Erster Schutz 25 mars 1925 (≈ 1925)
Registrierung des Portals zu historischen Denkmälern.
19 septembre 2017
Erweiterter Schutz
Erweiterter Schutz 19 septembre 2017 (≈ 2017)
Registrierung der gesamten Kirche.
Aujourd'hui
Aujourd'hui
Aujourd'hui Aujourd'hui (≈ 2025)
Position de référence.
Kulturgüter
Insgesamt ist die Kirche Saint-Julien-de-Brioude und ihr Plattengrundstück, sowie rot auf dem Plan nach dem Dekret (Kasten C 19): Inschrift bis zum 19. September 2017
Kennzahlen
Louis-Victor Gesta - Master Glas
Autor der kirchlichen Glasfenster.
Prieur de Catus - Pariser Führer
Collator der Heilung im 19. Jahrhundert.
Ursprung und Geschichte
Die Kirche Saint-Julien-de-Brioude de Cassagnes, in der Lot in Okzitanie, ist ein religiöses Gebäude im 12. Jahrhundert gebaut. Ursprünglich der Notre-Dame de l'Assomption gewidmet, wurde es im 19. Jahrhundert umgestaltet: seine Apsis wurde aufgezogen, um einen neuen Glockenturm zu unterstützen, und sein Nave wurde mit einem Wiegengewölbe bedeckt. Es wurde dann dem heiligen Julien de Brioude gewidmet. Seine Architektur kombiniert ein schmales Einzelschiff und einen halbkreisförmigen Chor, typisch für romanische Kunst.
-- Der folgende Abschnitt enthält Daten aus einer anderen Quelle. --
(** Console output that is not valid UTF-8 makes [bootstrap_spin] raise:
    when a call reads the console, sees no marker and gets non-empty output
    that does not decode, [res.decode()] raises [UnicodeDecodeError] after
    the read and before anything is logged; the exception ends the run, so
    the ticks that follow are not polled. *)
Theorem garbled_output_raises t rest self w :
  spins self <= 300 -> marker_matched t = false ->
  output_of t <> [] -> utf8_valid (output_of t) = false ->
  bootstrap_spin vm_stop vm_start t self w
  = (Raise UnicodeDecodeError, after w [expect_call])
  /\ run_ticks vm_stop vm_start (t :: rest) self w
     = (Raise UnicodeDecodeError, after w [expect_call]).
Proof.
  intros Hs M E U.
  assert (bootstrap_spin vm_stop vm_start t self w
          = (Raise UnicodeDecodeError, after w [expect_call])) as H
    by (by apply spin_garbled).
  split; [done|]. by rewrite run_cons, H.
Qed.

(** [bootstrap_spin] never touches a file: after any run of ticks, raising
    or not, the file system is as it was. *)
Theorem polling_leaves_files ticks self w :
  fs (run_ticks vm_stop vm_start ticks self w).2 = fs w.
Proof. destruct (run_after vm_stop vm_start ticks self w) as [l ->]. done. Qed.

(** A call that does not take the time-out action assigns nothing but
    [spins] and [running]: every other attribute is as before; a call that
    sees the marker leaves [spins] alone, and one that does not see it
    leaves [running] alone. *)
Theorem spin_assigns_spins_and_running_only t self w self' w' :
  spins self <= 300 ->
  bootstrap_spin vm_stop vm_start t self w = (Ok self', w') ->
  (username self', password self', disk_image self', hostname self')
  = (username self, password self, disk_image self, hostname self)
  /\ (qemu_args self', nic_type self', num_nics self', smbios self')
     = (qemu_args self, nic_type self, num_nics self, smbios self)
  /\ (conn_mode self', start_time self') = (conn_mode self, start_time self)
  /\ (marker_matched t = true -> spins self' = spins self)
  /\ (marker_matched t = false -> running self' = running self).
Proof.
  intros Hs H.
  destruct (spin_outcomeP vm_stop vm_start t self w) as [?|? M|? M ?|? M ? ?|? M ? ?];
    [lia|..|discriminate]; inversion H; subst; rewrite M; by repeat split.
Qed.
(** The records of a file that concern [ip]. *)
Definition records_of (ip : string) (rs : list IPBan.BanRecord) : list IPBan.BanRecord :=
  List.filter (fun r => String.eqb (IPBan.IP r) ip) rs.

(** What [load_record] does to the [bannedIPs] and [failureCounts]
    entries of the record's own IP. *)
Definition load_ban (now : Z) (r : IPBan.BanRecord) (o : option Z) : option Z :=
  match IPBan.ExpiresAt r with
  | Some e => if now <? e then Some e else o
  | None => o
  end.

Definition load_count (now : Z) (r : IPBan.BanRecord) (o : option Z) : option Z :=
  match IPBan.ExpiresAt r with
  | Some e => if now <? e then o else if 0 <? IPBan.FailCount r then Some (IPBan.FailCount r) else o
  | None => if 0 <? IPBan.FailCount r then Some (IPBan.FailCount r) else o
  end.

(** Every dial recorded so far uses the network [n]. *)
Definition dials_on (n : string) (evs : list Event) : Prop :=
  Forall (fun d => fst d = n) (dials evs).

(** A SOCKS5 step that only ever dials on [n]. *)
Definition keeps_dials_on {A} (n : string) (m : SOCKS5.M A) : Prop :=
  forall c, dials_on n (SOCKS5.events c) -> dials_on n (SOCKS5.events (fst (m c))).

(** The text after the ["Basic "] scheme, as [parseProxyAuth] decodes it. *)
Definition basic_payload (a : string) : string :=
  substring (String.length HTTP.basicPrefix)
            (String.length a - String.length HTTP.basicPrefix) a.

(** A [Proxy-Authorization] value that is absent, not of the Basic
    scheme, not valid base64, or decodes to a text without a colon. *)
Definition credentials_malformed (a : string) : Prop :=
  a = EmptyString \/
  String.prefix HTTP.basicPrefix a = false \/
  Base64.DecodeString (basic_payload a) = None \/
  (exists d, Base64.DecodeString (basic_payload a) = Some d /\ Fmt.contains_char ":" d = false).

(** Requests with well-formed but rejected credentials. *)
Definition credentials_wrong (a : AuthMiddleware) (req : HTTP.Request) : bool :=
  let '(username, password, ok) := HTTP.parseProxyAuth req in
  ok && negb (Authenticate a username password).

(** The same request handled after admission at each instant of [ts]. *)
Definition serve_repeat (dial : Dialer) (h : HTTP.HTTPProxy) (clientIP : string)
    (req : HTTP.Request) (ts : list Z) (s : Shared) : Shared :=
  fold_left (fun s t => fst (HTTP.serve t dial h s clientIP (Some req))) ts s.

(** A SOCKS5 step that records no dial. *)
Definition no_dial {A} (m : SOCKS5.M A) : Prop :=
  forall c, dials (SOCKS5.events (fst (m c))) = dials (SOCKS5.events c).

(** [n] consecutive [RecordFailure] calls at the same instant [t]. *)
Definition failures_at (t : Z) (n : nat) (cb : Breaker.CircuitBreaker) : Breaker.CircuitBreaker :=
  Nat.iter n (Breaker.RecordFailure t) cb.

(** Authentication failures of one IP reported to the ban middleware. *)
Definition auth_failures (ip : string) (ts : list Z) (i : IPBanMiddleware) : IPBanMiddleware :=
  fold_left (fun i t => RecordAuthFailure t ip i) ts i.

End Spec.

(* ================================================================== *)
(** * Properties *)

Import Middleware Proxy Spec.

(* ------------------------------------------------------------------ *)
(** ** Circuit breaker *)

(** Fixtures: a shared state with every middleware disabled, and the
    SOCKS5 CONNECT of scenario 4 (no-auth greeting, IPv6 [::1], port 80). *)
Definition open_shared : Shared :=
  mkShared (mkAuth false ∅) (NewRateLimitMiddleware false 0 0)
    (mkIPBanMW false (IPBan.emptyManager 3 300 []))
    (mkCBMW false (Breaker.NewCircuitBreaker 0 50 60000000000 20 1000000000)).

Definition ipv6_loopback : list byte :=
  [x00; x00; x00; x00; x00; x00; x00; x00; x00; x00; x00; x00; x00; x00; x00; x01].

Definition socks5_ipv6_connect : list byte :=
  [x05; x01; x00; x05; x01; x00; x04] ++ ipv6_loopback ++ [x00; x50].

Definition http_connect_request : HTTP.Request :=
  HTTP.mkRequest "CONNECT" "example.com:443" ∅.

Definition dial_all : Dialer := fun _ _ => true.

(** An HTTP request with no headers, and a shared state with
    authentication and IP banning on (three failures, 300 s). *)
Definition bare_request : HTTP.Request := HTTP.mkRequest "GET" "example.com" ∅.

Definition auth_ban_shared (wl : list string) : Shared :=
  mkShared (mkAuth true {[ "user1" := "pass1" ]}) (NewRateLimitMiddleware false 0 0)
    (mkIPBanMW true (IPBan.emptyManager 3 300 wl))
    (mkCBMW false (Breaker.NewCircuitBreaker 0 50 60000000000 20 1000000000)).

(** The breaker of [TestCircuitBreaker_HalfOpen]: threshold 50%, window
    1s, 5 minimum requests, break 500ms; 3 successes, then 5 failures. *)
Definition test_breaker_opened : Breaker.CircuitBreaker :=
  let cb := Breaker.NewCircuitBreaker 0 50 1000000000 5 500000000 in
  let cb := Breaker.RecordSuccess 0 (Breaker.RecordSuccess 0 (Breaker.RecordSuccess 0 cb)) in
  Breaker.RecordFailure 0 (Breaker.RecordFailure 0 (Breaker.RecordFailure 0
    (Breaker.RecordFailure 0 (Breaker.RecordFailure 0 cb)))).
End Orchestrator.

(* ===================================================================== *)
(** * hooks/useMicrophone: the life of the capture streams *)
(* ===================================================================== *)

Module MicrophoneLife.

Import Microphone.

(** The part of [enable] after the [await]: the continuation that runs when
    the platform settles the request. *)
Definition afterRequest (outcome : GetUserMedia) (st : State) : State :=
  match outcome with
  | Fulfilled nextStream =>
      mkState (Some nextStream) true (permission st) (error st)
              (Some nextStream) (stopped st)
  | Rejected err =>
      mkState (stream st) false (permission st) (Some (errorMessage err))
              (streamRef st) (stopped st)
  end.

(** The unmount cleanup: the tracks of the stream in the ref are stopped;
    the ref itself is left as it is. *)
Definition unmount (st : State) : State :=
  mkState (stream st) (isEnabled st) (permission st) (error st) (streamRef st)
          (match streamRef st with
           | Some s => s :: stopped st
           | None => stopped st
           end).

(** Calls made one after the other: each [enable] has settled before the
    next call is made. *)
Inductive Call : Type :=
| Enable (outcome : GetUserMedia)
| Disable.

Definition call (st : State) (c : Call) : State :=
  match c with
  | Enable outcome => enable outcome st
  | Disable => disable st
  end.

Definition calls (st : State) (cs : list Call) : State :=
  fold_left call cs st.

(** The streams the platform handed out during a sequence of calls. *)
Fixpoint acquired (cs : list Call) : list MediaStream :=
  match cs with
  | [] => []
  | Enable (Fulfilled s) :: rest => s :: acquired rest
  | _ :: rest => acquired rest
  end.
(** X8. In a run that finds no output directory and returns, the progress
    bar is started twice, once per phase, and in each phase the amounts
    reported afterwards add up exactly to the total the bar was started
    with; every amount is at least 1 and at most the configured
    concurrency. *)
Theorem progress_bar_fills (fuel : nat) (w w' : World) :
  fs_exists outputRawPath (fs w) = false →
  main fuel w = Ok () w' →
  ∃ evs amounts1 amounts2,
    trace w' = trace w ++ evs ∧
    bar evs =
      inl (foldr Z.add 0 amounts1) :: map inr amounts1
      ++ inl (foldr Z.add 0 amounts2) :: map inr amounts2 ∧
    Forall (λ amount, 1 ≤ amount ≤ config.reqConcurrency) (amounts1 ++ amounts2).
Proof.
  intros Hexists Hmain.
  destruct (main_completed fuel w w' Hexists Hmain)
    as (s1 & n1 & listBody & textObjs & rs1 & evs1 & rs2 & evs2 & Hmkdir & Hrespond
        & Hdecode & Hurls1 & Hreq1 & Hcl1 & Hurls2 & Hreq2 & Hcl2 & Hrej & Hfs & Htr).
  destruct (views_of_reports _ _ _ Hcl1) as [_ Hb1].
  destruct (views_of_reports _ _ _ Hcl2) as [_ Hb2].
  destruct (views_of_writes (map file_of rs2)) as (_ & _ & Hbw).
  assert (∀ urls : list string,
            foldr Z.add 0
              (map (λ b, Z.of_nat (length b))
                 (chunks (Z.to_nat config.reqConcurrency) urls))
            = Z.of_nat (length urls)) as Hsum.
  { intros urls. rewrite length_concat_sum. unfold chunks.
    by rewrite chunks_aux_concat by (unfold config.reqConcurrency; lia). }
  assert (∀ urls : list string,
            Forall (λ amount, 1 ≤ amount ≤ config.reqConcurrency)
              (map (λ b, Z.of_nat (length b))
                 (chunks (Z.to_nat config.reqConcurrency) urls))) as Hbounds.
  { intros urls. apply Forall_forall. intros amount Hin.
    apply list_elem_of_fmap in Hin as (b & -> & Hb).
    apply list_elem_of_lookup in Hb as [k Hk].
    assert (1 ≤ Z.to_nat config.reqConcurrency)%nat as Hs
      by (unfold config.reqConcurrency; lia).
    destruct (chunks_aux_sizes _ _ _ _ _ Hs Hk) as [Hsize _].
    unfold config.reqConcurrency in *. lia. }
  assert (length (omap accepted (map data rs1)) = length rs2) as Hlen2.
  { apply (f_equal length) in Hurls2. by rewrite length_map in Hurls2. }
  eexists _,
    (map (λ b, Z.of_nat (length b))
       (chunks (Z.to_nat config.reqConcurrency) (map slug textObjs))),
    (map (λ b, Z.of_nat (length b))
       (chunks (Z.to_nat config.reqConcurrency) (omap accepted (map data rs1)))).
  split; [exact Htr|]. split.
  - rewrite !bar_app, Hb1, Hb2, Hbw. cbn [bar omap list_omap app].
    by rewrite app_nil_r, !Hsum, length_map, Hlen2, !map_map.
  - apply Forall_app_2; apply Hbounds.
Qed.
(** * Crumbl cookie sales predictor: data loading, feature encoding and
      recommendation arithmetic of [crumbl_app.py]

    The first part embeds the script, top to bottom:
    - [Frame]: the one-row [pandas] frame that [make_prediction] fills in,
      with the three frame operations the function uses;
    - [Encoder]: the body of [make_prediction] up to the call of the model;
    - [Float64]: binary64 arithmetic as [numpy.float64] performs it;
    - [Recommend]: the percentage, the batch and staff counts and the choice
      of the recommended actions;
    - [Dataset], [Loader]: the historical table and [load_data];
    - [Session]: one press of the button, as statements over the globals of
      the script.

    The second part states and proves the properties of each. *)

From Stdlib Require Import String Ascii List ZArith Bool Lia SpecFloat.
Import ListNotations.
Local Open Scope string_scope.
Local Open Scope list_scope.
Local Open Scope Z_scope.

(** ** Python exceptions that the modelled code can meet *)

Inductive exn : Type :=
| KeyError (label : string)
| ValueError
| OverflowError
| FileNotFoundError
| ModelError.

(** ** One-row frames *)

Module Frame.

(** [pd.DataFrame(0, index=[0], columns=...)] has a single row, so a frame
    is the sequence of its columns, each a label with its one cell.  Labels
    may repeat, as in pandas. *)
Definition Row := list (string * Z).

Definition labels (r : Row) : list string := map fst r.
Definition values (r : Row) : list Z := map snd r.

(** [pd.DataFrame(0, index=[0], columns=cols)] *)
Definition zeros (cols : list string) : Row := map (fun c => (c, 0)) cols.

(** [name in frame.columns] *)
Definition has_column (name : string) (r : Row) : bool :=
  existsb (String.eqb name) (labels r).

(** [frame[name] = v]: every column labelled [name] receives [v]; when there
    is none a new column is appended on the right. *)
Definition setitem (name : string) (v : Z) (r : Row) : Row :=
  if has_column name r
  then map (fun c => if String.eqb (fst c) name then (fst c, v) else c) r
  else r ++ [(name, v)].

(** The columns selected by one key. *)
Definition pick (k : string) (r : Row) : Row :=
  filter (fun c => String.eqb (fst c) k) r.

Definition first_missing (keys : list string) (r : Row) : option string :=
  find (fun k => negb (has_column k r)) keys.

(** [frame[keys]] with a list of keys: [KeyError] when a key labels no
    column, otherwise, key after key, all the columns it labels. *)
Definition getitem_list (keys : list string) (r : Row) : exn + Row :=
  match first_missing keys r with
  | Some k => inl (KeyError k)
  | None => inr (flat_map (fun k => pick k r) keys)
  end.
Definition DecodeRuneInString (s : string) : rune * nat :=
  match s with
  | EmptyString => (RuneError, 0%nat)
  | String a0 s1 =>
      let b0 := byte_val a0 in
      if b0 <? 128 then (b0, 1%nat)
      else if b0 <? 194 then (RuneError, 1%nat)
      else if b0 <? 224 then
        match cont_byte 128 191 s1 with
        | Some (c1, _) => (Z.lor (Z.shiftl (Z.land b0 31) 6) c1, 2%nat)
        | None => (RuneError, 1%nat)
        end
      else if b0 <? 240 then
        let lo := if b0 =? 224 then 160 else 128 in
        let hi := if b0 =? 237 then 159 else 191 in
        match cont_byte lo hi s1 with
        | Some (c1, s2) =>
            match cont_byte 128 191 s2 with
            | Some (c2, _) =>
                (Z.lor (Z.shiftl (Z.land b0 15) 12)
                       (Z.lor (Z.shiftl c1 6) c2), 3%nat)
            | None => (RuneError, 1%nat)
            end
        | None => (RuneError, 1%nat)
        end
      else if b0 <? 245 then
        let lo := if b0 =? 240 then 144 else 128 in
        let hi := if b0 =? 244 then 143 else 191 in
        match cont_byte lo hi s1 with
        | Some (c1, s2) =>
            match cont_byte 128 191 s2 with
            | Some (c2, s3) =>
                match cont_byte 128 191 s3 with
                | Some (c3, _) =>
                    (Z.lor (Z.shiftl (Z.land b0 7) 18)
                           (Z.lor (Z.shiftl c1 12)
                                  (Z.lor (Z.shiftl c2 6) c3)), 4%nat)
                | None => (RuneError, 1%nat)
                end
            | None => (RuneError, 1%nat)
            end
        | None => (RuneError, 1%nat)
        end
      else (RuneError, 1%nat)
  end.

(** ** unicode.IsSpace

    Latin-1 is special-cased; above it the White_Space property applies. *)

Definition unicode_IsSpace (r : rune) : bool :=
  if (0 <=? r) && (r <=? 255) then
    (r =? 9) || (r =? 10) || (r =? 11) || (r =? 12) || (r =? 13)
    || (r =? 32) || (r =? 133) || (r =? 160)
  else
    (r =? 5760) || in_range 8192 8202 r || in_range 8232 8233 r
    || (r =? 8239) || (r =? 8287) || (r =? 12288).

(** ** strings.TrimLeftFunc

    [indexFunc] is the loop [for i, r := range s]: [i] is the byte offset
    of the code point [r].  The loop is written over the bytes of [s];
    [skip] counts the bytes of the current code point still to pass.
    Go's [-1] is [None]. *)

Fixpoint range_from (s : string) (skip i : nat)
    (f : rune -> bool) (truth : bool) : option nat :=
  match s with
  | EmptyString => None
  | String _ rest =>
      match skip with
      | S k => range_from rest k (S i) f truth
      | O =>
          let (r, size) := DecodeRuneInString s in
          if Bool.eqb (f r) truth then Some i
          else range_from rest (size - 1) (S i) f truth
      end
  end.

Definition indexFunc (s : string) (f : rune -> bool) (truth : bool)
    : option nat :=
  range_from s 0 0 f truth.

(** [s[i:]] *)
Fixpoint slice_from (i : nat) (s : string) : string :=
  match i, s with
  | O, _ => s
  | S k, String _ rest => slice_from k rest
  | S _, EmptyString => EmptyString
  end.

Definition strings_TrimLeftFunc (s : string) (f : rune -> bool) : string :=
  match indexFunc s f false with
  | None => ""
  | Some i => slice_from i s
  end.

(** The newline, as the Go escape [\n] denotes it. *)
Definition LF : string := String (ascii_of_nat 10) EmptyString.

(** ** Numbers

    A finite [float64] is [(-1)^neg * m * 2^e]; the sign is kept apart from
    the magnitude so that negative zero is a value of its own.  Every
    finite value of the Go type is of this form (the type here also holds
    dyadic numbers too wide for 64 bits, which the program never sees). *)

Inductive float64 : Type :=
| Finite (neg : bool) (m : N) (e : Z)
| Inf (neg : bool)
| NaN.

(** The magnitude of a finite value as the fraction [float_num / float_den]. *)
Definition float_num (m : N) (e : Z) : Z := Z.of_N m * 2 ^ Z.max e 0.
Definition float_den (e : Z) : Z := 2 ^ Z.max (- e) 0.

Definition int64_min : Z := - 2 ^ 63.
Definition int64_max : Z := 2 ^ 63 - 1.

(** The conversion [int64(x)] of a [float64]: the fraction is discarded.
    Where the result does not fit [int64] (or [x] is not finite) the Go
    specification leaves the value to the implementation: [unrep]. *)
Definition int64_of_float64 (unrep : float64 -> Z) (x : float64) : Z :=
  match x with
  | Finite neg m e =>
      let a := Z.shiftl (Z.of_N m) e in
      let z := if neg then - a else a in
      if in_range int64_min int64_max z then z else unrep x
  | _ => unrep x
  end.

(** [strconv.FormatInt(i, 10)] *)
Definition strconv_FormatInt (i : Z) : string :=
  NilZero.string_of_int (Z.to_int i).

(** Rounding of [n / d] to the nearest integer, ties to even
    ([0 <= n], [0 < d]). *)
Definition round_half_even (n d : Z) : Z :=
  let q := n / d in
  let r := n mod d in
  if 2 * r <? d then q
  else if d <? 2 * r then q + 1
  else if Z.even q then q else q + 1.

Fixpoint zeros (n : nat) : string :=
  match n with
  | O => ""
  | S k => "0" ++ zeros k
  end.

Definition zero_pad (width : nat) (s : string) : string :=
  zeros (width - String.length s) ++ s.

(** [strconv.FormatFloat(x, 'f', prec, 64)]: the exact decimal expansion of
    [x], rounded to [prec] digits after the point. *)
Definition strconv_FormatFloat (x : float64) (prec : nat) : string :=
  match x with
  | NaN => "NaN"
  | Inf neg => if neg then "-Inf" else "+Inf"
  | Finite neg m e =>
      let scale := 10 ^ Z.of_nat prec in
      let r := round_half_even (float_num m e * scale) (float_den e) in
      (if neg then "-" else "")
      ++ strconv_FormatInt (r / scale)
      ++ match prec with
         | O => ""
         | S _ => "." ++ zero_pad prec (strconv_FormatInt (r mod scale))
         end
  end.

(** ** The provider client's data (package openweathermap)

    The fields the program reads, with the types the package declares:
    [Humidity], [ID], [Sunrise] and [Sunset] are [int], the other numbers
    [float64].  The fields [Main], [Weather], [Sys] and [Wind] of the
    response carry an underscore here, their names being those of the
    record types. *)

Record Coordinates : Type := mkCoordinates {
  Longitude : float64;
  Latitude : float64
}.

Record Main : Type := mkMain {
  Main_Temp : float64;
  Main_FeelsLike : float64;
  Main_Pressure : float64;
  Main_Humidity : Z
}.

Record Weather : Type := mkWeather {
  Weather_ID : Z;
  Weather_Icon : string
}.

Record Sys : Type := mkSys {
  Sys_Sunrise : Z;
  Sys_Sunset : Z
}.

Record Wind : Type := mkWind {
  Wind_Speed : float64
}.

Record CurrentWeatherData : Type := mkCurrent {
  Unit : string;
  Lang : string;
  Key : string;
  Main_ : Main;
  Weather_ : list Weather;
  Sys_ : Sys;
  Wind_ : Wind
}.

Record ConditionData : Type := mkCondition {
  ConditionData_ID : Z;
  ConditionData_Meaning : string
}.

(** ** The output record (root.go, lines 225-229) *)

Record result : Type := mkResult {
  Text : string;
  Tooltip : string;
  Class : string
}.

(** ** What the program calls outside its own file *)

Definition error := string.

Inductive res (A : Type) : Type :=
| Ok (a : A)
| Err (err : error).
Arguments Ok {A} a.
Arguments Err {A} err.

Inductive language : Type := English | German | Dutch.

Record Env : Type := mkEnv {
  (** [strconv.ParseFloat(s, 64)] *)
  strconv_ParseFloat : string -> res float64;
  (** the implementation's value of an unrepresentable [int64(x)] *)
  conv_unrepresentable : float64 -> Z;
  (** [cases.Title(tag).String(s)] *)
  cases_Title : language -> string -> string;
  (** the condition groups of package openweathermap *)
  ThunderstormConditions : list ConditionData;
  DrizzleConditions : list ConditionData;
  RainConditions : list ConditionData;
  SnowConditions : list ConditionData;
  AtmosphereConditions : list ConditionData;
  CloudConditions : list ConditionData;
  AdditionalConditions : list ConditionData;
  (** [openweathermap.NewCurrent(unit, lang, key)] *)
  NewCurrent : string -> string -> string -> res CurrentWeatherData;
  (** the provider's answer to [request.CurrentByCoordinates(c)]: the
      request with the response's fields filled in, or an error *)
  provider : CurrentWeatherData -> Coordinates -> res CurrentWeatherData;
  (** [time.Unix(sec, 0).Format(layout)] in the local time zone *)
  time_Format : Z -> string -> string;
  (** [json.Marshal] of a [result] *)
  json_Marshal : result -> res string
}.

(** ** The process: a trace of what it did, and how it went on *)

Inductive event : Type :=
| EvQuery (request : CurrentWeatherData) (c : Coordinates)
| EvStderr (msg : string)
| EvStdout (b : string).

Inductive status (A : Type) : Type :=
| Done (a : A)
| Exit (code : Z)
| Panic (msg : string).
Arguments Done {A} a.
Arguments Exit {A} code.
Arguments Panic {A} msg.

Definition Proc (A : Type) : Type := list event -> status A * list event.

#[global] Instance Proc_ret : MRet Proc :=
  fun A (a : A) tr => (Done a, tr).

#[global] Instance Proc_bind : MBind Proc :=
  fun A B (k : A -> Proc B) (c : Proc A) tr =>
    match c tr with
    | (Done a, tr') => k a tr'
    | (Exit code, tr') => (Exit code, tr')
    | (Panic msg, tr') => (Panic msg, tr')
    end.

Definition emit (e : event) : Proc unit :=
  fun tr => (Done tt, (tr ++ [e])%list).

Definition os_Exit {A} (code : Z) : Proc A := fun tr => (Exit code, tr).

Definition panic {A} (msg : string) : Proc A := fun tr => (Panic msg, tr).

(** [log.Fatalf]: the message goes to the error stream, then [os.Exit(1)]. *)
Definition log_Fatalf {A} (msg : string) : Proc A :=
  emit (EvStderr msg) ;; os_Exit 1.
Das westliche Portal, das im 14. Jahrhundert durchbohrt wurde, ist ein Beispiel der gotischen Kunst mit seinen drei Rollen mit Rosen und Billetten sowie monolithischen Säulen mit geschnitzten Kapitals. Dieses Portal aus archaischem Stil könnte aus dem 4. Quartal des 11. Jahrhunderts für seinen nördlichen Teil stammen, während die Apsis und einige Mauern des Kirchenschiffs in das erste Viertel des 12. Jahrhunderts zurückgehen. Das westliche Portal wird ihrerseits dem späten 13. oder frühen 14. Jahrhundert zugeschrieben.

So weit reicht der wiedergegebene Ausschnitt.